Collected data entries:
(* ===== verification/PipelineFacts.v ===== *)
(** What the options of processing do to each other: pkg/image/pipeline.go. *)
From S2P Require Export Pipeline DeltaFacts.
Local Open Scope Z_scope.

(** Writing a delta begins by materializing both images. *)
Lemma WriteDelta_materialized `{Zstd} fuel dir parent w w1 :
  EnsureDeviceMaterialized fuel parent w = (Ret tt, w) -> EnsureDeviceMaterialized fuel dir w = (Ret tt, w1) ->
  EnsureDeviceMaterialized fuel parent w1 = (Ret tt, w1) -> EnsureDeviceMaterialized fuel dir w1 = (Ret tt, w1) ->
  WriteDelta fuel dir parent w = WriteDelta fuel dir parent w1.
Proof.
  intros Hp Hd Hp1 Hd1. unfold WriteDelta.
  by rewrite (bind_run _ _ _ _ _ Hp), (bind_run _ _ _ _ _ Hd), (bind_run _ _ _ _ _ Hp1), (bind_run _ _ _ _ _ Hd1).
Qed.

(** An image depends on its directory, its manifest and its device content. *)
Lemma image_at_set_fs w fs dir q es flags version d :
  image_at w dir q es flags version d ->
  Forall (fun r => fs !! r = w_fs w !! r) [q; q ++ ["manifest.bin"]; q ++ ["device.bin"]] ->
  image_at (set_fs fs w) dir q es flags version d.
Proof.
  intros [Hn Hp Hd [Hm Hwf] Hdev Hch Hsz]. rewrite !Forall_cons. intros (E1 & E2 & E3 & _).
  split; try done; [by rewrite <- Hd|split; [by rewrite <- Hm|done]|by rewrite <- Hdev].
Qed.

Section pipeline.
Context `{ZstdLaws}.

(** The compressed form of the device content, next to the image. *)
Definition with_zst (p : path) (d : bytes) (w : world) : world :=
  set_fs (<[p ++ [deviceZst] := NFile (EncodeAll d)]> (w_fs w)) w.

Lemma image_at_zst w dir p c q es flags version d :
  writable (w_fs w) (p ++ [deviceZst]) ->
  image_at w dir q es flags version d -> image_at (with_zst p c w) dir q es flags version d.
Proof using Type.
  intros Hw Him. apply image_at_set_fs; [done|]. pose proof (im_dir _ _ _ _ _ _ _ Him) as Hd.
  rewrite !Forall_cons. split_and!; [..|constructor]; apply lookup_insert_ne;
    try (intros [_ E]%app_inj_tail; discriminate).
  intros E. rewrite E in Hw. by destruct Hw.
Qed.

(** Another image is not touched by the compression of this one. *)
Lemma image_at_compressed w p es flags version d dir q es' flags' version' d' :
  writable (w_fs w) (p ++ [deviceZst]) ->
  writable (w_fs w) (p ++ ["manifest.bin"]) -> p <> q ->
  image_at w dir q es' flags' version' d' ->
  image_at (set_fs (compressed_fs p es flags version d (w_fs w)) w) dir q es' flags' version' d'.
Proof using Type.
  intros Hz Hm Hne Him. apply image_at_set_fs; [done|]. pose proof (im_dir _ _ _ _ _ _ _ Him) as Hd.
  unfold compressed_fs.
  rewrite !Forall_cons. split_and!; [..|constructor]; rewrite !lookup_insert_ne; try done;
    try (intros [E1 E2]%app_inj_tail; first [discriminate|congruence]);
    intros E; [rewrite E in Hz; by destruct Hz|rewrite E in Hm; by destruct Hm].
Qed.

(** A compressed image is materialized to what it was. *)
Lemma ensure_compressed fuel w dir p es flags version d :
  nofault w -> image_at w dir p es flags version d -> plain flags ->
  EnsureDeviceMaterialized (S fuel) dir (set_fs (compressed_fs p es flags version d (w_fs w)) w) =
  (Ret tt, with_zst p d w).
Proof using All.
  intros Hnf [Hn Hp Hd [Hm Hwf] Hdev Hch Hsz] [Hf1 Hf2]. set (w1 := set_fs _ w).
  assert (Hm1 : manifest_at w1 (p ++ ["manifest.bin"]) es (set_flag flags FlagCompressed) version).
  { split; [unfold w1, compressed_fs; fs_lookup|].
    apply (wf_manifest_flags _ flags); [done|]. apply set_flag_u16; [apply Hwf|done]. }
  cbn [EnsureDeviceMaterialized].
  destruct (image_file w1 dir p "manifest.bin" Hn Hp eq_refl) as [Hmn Hmp].
  rewrite (bind_run _ _ _ _ _ (readManifestHeader_at w1 _ _ _ _ _ Hnf Hmn Hmp Hm1)).
  cbn [h_Flags manifest_header]. rewrite (HasFlag_set_other flags FlagCompressed FlagDelta Hf1 eq_refl). erewrite bind_run by done.
  rewrite HasFlag_set by done.
  erewrite (DecompressDevice_run w1 dir p es _ version d); [|exact Hnf|exact Hn|exact Hp| |exact Hm1|by apply HasFlag_set| |].
  - rewrite clear_set_flag by done. unfold w1, with_zst. rewrite set_fs_set_fs. f_equal. f_equal. cbn [w_fs set_fs].
    apply map_eq. intros r. unfold compressed_fs.
    destruct (decide (r = p ++ ["manifest.bin"])) as [->|H1]; [fs_lookup|].
    destruct (decide (r = p ++ ["device.bin"])) as [->|H2]; [fs_lookup|].
    do 3 (rewrite lookup_insert_ne by congruence). done.
  - unfold w1, compressed_fs. fs_lookup.
  - unfold w1, compressed_fs. fs_lookup.
  - unfold w1, compressed_fs. apply (file_writable _ _ d). fs_lookup.
Qed.
End pipeline.

(** What processing does after sparse maps and deduplication. *)
Lemma ProcessImage_rest `{Zstd} fuel dir c sp dd parent w0 w :
  ProcessImage fuel dir (mkOpts false sp dd "") w0 = (Ret tt, w) ->
  ProcessImage fuel dir (mkOpts c sp dd parent) w0 =
  ((if c then CompressDevice dir else mret tt) ;;
   (if decide (parent <> "") then WriteDelta fuel dir parent else mret tt)) w.
Proof.
  unfold ProcessImage. cbn [Sparse Dedup Compress Parent].
  intros ([] & w1 & E1 & E)%bind_inv. apply bind_inv in E as ([] & w2 & E2 & E).
  injection E as <-. by rewrite (bind_run _ _ _ _ _ E1), (bind_run _ _ _ _ _ E2).
Qed.

(** ** Properties *)

(** C6: compression is lost where a parent is given. Materializing the image, as
    the writing of a delta does first, undoes what compressing it has just done.
    With any choice of sparse maps and deduplication, where these leave the image
    [d] with the entries [es] and none of the flags of compression and delta, an
    image that is compressed and given a parent is the one that is given the
    parent alone, but for the file device.zst, which is left in it; its manifest
    does not say that it is compressed. *)
Theorem delta_undoes_compression `{ZstdLaws} fuel sp dd w0 w dir p parent pp es flags version d pes pflags pv pd :
  let ces := changed (parentByPtr (stored pv <$> pes)) es in
  ProcessImage (S fuel) dir (mkOpts false sp dd "") w0 = (Ret tt, w) ->
  nofault w -> image_at w dir p es flags version d -> plain flags ->
  image_at w parent pp pes pflags pv pd -> plain pflags -> p <> pp ->
  writable (w_fs w) (p ++ [deviceZst]) ->
  writable (w_fs w) (p ++ ["device.patch"]) -> writable (w_fs w) (p ++ ["delta.bin"]) ->
  Z.of_nat (length (patch_of d ces)) <= maxAlloc ->
  is_u32 (Z.of_nat (length (bytes_of_string parent))) ->
  exists w1, ProcessImage (S fuel) dir (mkOpts false sp dd parent) w0 = (Ret tt, w1) /\
    ProcessImage (S fuel) dir (mkOpts true sp dd parent) w0 = (Ret tt, with_zst p d w1) /\
    exists es' h, ReadManifest (PathJoin [dir; "manifest.bin"]) (with_zst p d w1) = (Ret (es', h), with_zst p d w1) /\
      HasFlag (h_Flags h) FlagCompressed = false.
Proof.
  intros ces Hprep Hnf Him Hpl Himp Hplp Hne Hz Hw1 Hw2 Hsz Hpn.
  assert (Hpar : parent <> "") by apply Himp.
  pose proof (image_at_zst w dir p d p es flags version d Hz Him) as Hzi.
  pose proof (image_at_zst w parent p d pp pes pflags pv pd Hz Himp) as Hzp.
  assert (Hm : writable (w_fs w) (p ++ ["manifest.bin"])) by (eapply file_writable, Him).
  pose proof (image_at_compressed w p es flags version d parent pp pes pflags pv pd Hz Hm Hne Himp) as Hcp.
  assert (E0 : ProcessImage (S fuel) dir (mkOpts false sp dd parent) w0 =
    (Ret tt, if decide (ces = []) then w else set_fs (delta_fs p es flags version parent d ces (w_fs w)) w)).
  { rewrite (ProcessImage_rest _ _ _ _ _ _ _ _ Hprep), decide_True by done.
    erewrite bind_run by done. by eapply WriteDelta_run. }
  eexists. split; [exact E0|]. split.
  - rewrite (ProcessImage_rest _ _ _ _ _ _ _ _ Hprep), decide_True by done. erewrite bind_run by (by eapply CompressDevice_run).
    rewrite (WriteDelta_materialized _ _ _ _ (with_zst p d w)); [|by eapply ensure_plain|by apply ensure_compressed|
      by eapply ensure_plain..].
    erewrite WriteDelta_run; [|done|exact Hzi|done|exact Hzp|done|..|done|done].
    + fold ces. case_decide; [done|]. unfold with_zst. rewrite !set_fs_set_fs. cbn [w_fs set_fs]. f_equal. f_equal.
      unfold delta_fs. apply map_eq. intros r. destruct (decide (r = p ++ [deviceZst])) as [->|Hr].
      * rewrite lookup_insert_eq. do 3 (rewrite lookup_insert_ne by (by apply names_ne)). by rewrite lookup_insert_eq.
      * rewrite (lookup_insert_ne _ (p ++ [deviceZst])) by congruence. rewrite !lookup_insert. repeat case_decide; done.
    + unfold writable. cbn [w_fs set_fs with_zst]. by rewrite lookup_insert_ne by (by apply names_ne).
    + unfold writable. cbn [w_fs set_fs with_zst]. by rewrite lookup_insert_ne by (by apply names_ne).
  - assert (HR : forall fl w1, nofault w1 -> w_cwd w1 = w_cwd w -> manifest_at w1 (p ++ ["manifest.bin"]) es fl version ->
      HasFlag fl FlagCompressed = false -> exists es' h, ReadManifest (PathJoin [dir; "manifest.bin"]) w1 = (Ret (es', h), w1) /\
        HasFlag (h_Flags h) FlagCompressed = false).
    { intros fl w1 Hnf1 Hc Hm1 Hf. destruct Him as [Hdn Hp _ _ _ _ _].
      assert (Hp1 : at_path w1 dir = p) by (unfold at_path; by rewrite Hc).
      destruct (image_file w1 dir p "manifest.bin" Hdn Hp1 eq_refl) as [Hmn Hmp].
      do 2 eexists. split; [by apply (ReadManifest_at _ _ _ _ _ _ Hnf1 Hmn Hmp Hm1)|exact Hf]. }
    destruct Him as [_ _ _ [Hmc Hwf] _ _ _]. case_decide as Hc.
    + eapply HR; [exact Hnf|done| |apply Hpl]. split; [|exact Hwf]. cbn [with_zst w_fs set_fs]. fs_lookup.
    + eapply (HR (set_flag flags FlagDelta)); [exact Hnf|done| |by apply HasFlag_set_other; [apply Hpl|]]. split.
      * cbn [with_zst w_fs set_fs]. unfold delta_fs. fs_lookup.
      * apply (wf_manifest_flags _ flags); [done|]. apply set_flag_u16; [apply Hwf|done].
Qed.

(** A run in which one entry of two has changed, with a search for zeros that
    finds none. *)
Lemma delta_undoes_compression_witness :
  let H := frame_zstd in
  let es := [four_entry 1 0 Byte.x61; four_entry 2 4 Byte.x63] in
  let d := four Byte.x61 ++ four Byte.x63 in
  let w := two_images es moved_parent d (four Byte.x61 ++ four Byte.x62) in
  exists w1, ProcessImage 1 "/img" (mkOpts false true false "/parent") w = (Ret tt, w1) /\
    ProcessImage 1 "/img" (mkOpts true true false "/parent") w = (Ret tt, with_zst ["img"] d w1).
Proof.
  intros H es d w.
  assert (Hi : forall p, Forall wf_entry p -> Z.of_nat (length p) = 2 -> wf_manifest p 0 2).
  { intros p HF Hl. split; [done|by rewrite Hl|done|done]. }
  destruct (@delta_undoes_compression frame_zstd frame_zstd_laws 0 true false w w "/img" ["img"] "/parent" ["parent"] es 0 2 d moved_parent 0 2
    (four Byte.x61 ++ four Byte.x62)) as (w1 & H1 & H2 & _).
  - vm_compute. reflexivity.
  - done.
  - apply two_images_img; [apply Hi; [|done]| |by vm_compute]; repeat constructor; by vm_compute.
  - by split.
  - apply two_images_parent; [apply Hi; [|done]| |by vm_compute]; repeat constructor; by vm_compute.
  - by split.
  - done.
  - split; by vm_compute.
  - split; by vm_compute.
  - split; by vm_compute.
  - by vm_compute.
  - by vm_compute.
  - exists w1. split; [exact H1|exact H2].
Defined.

_TO DO_
Select every line above that contains the word "deduplication", and copy it.

_PROBLEM SOLUTION_
(** What processing does after sparse maps and deduplication. *)
    With any choice of sparse maps and deduplication, where these leave the image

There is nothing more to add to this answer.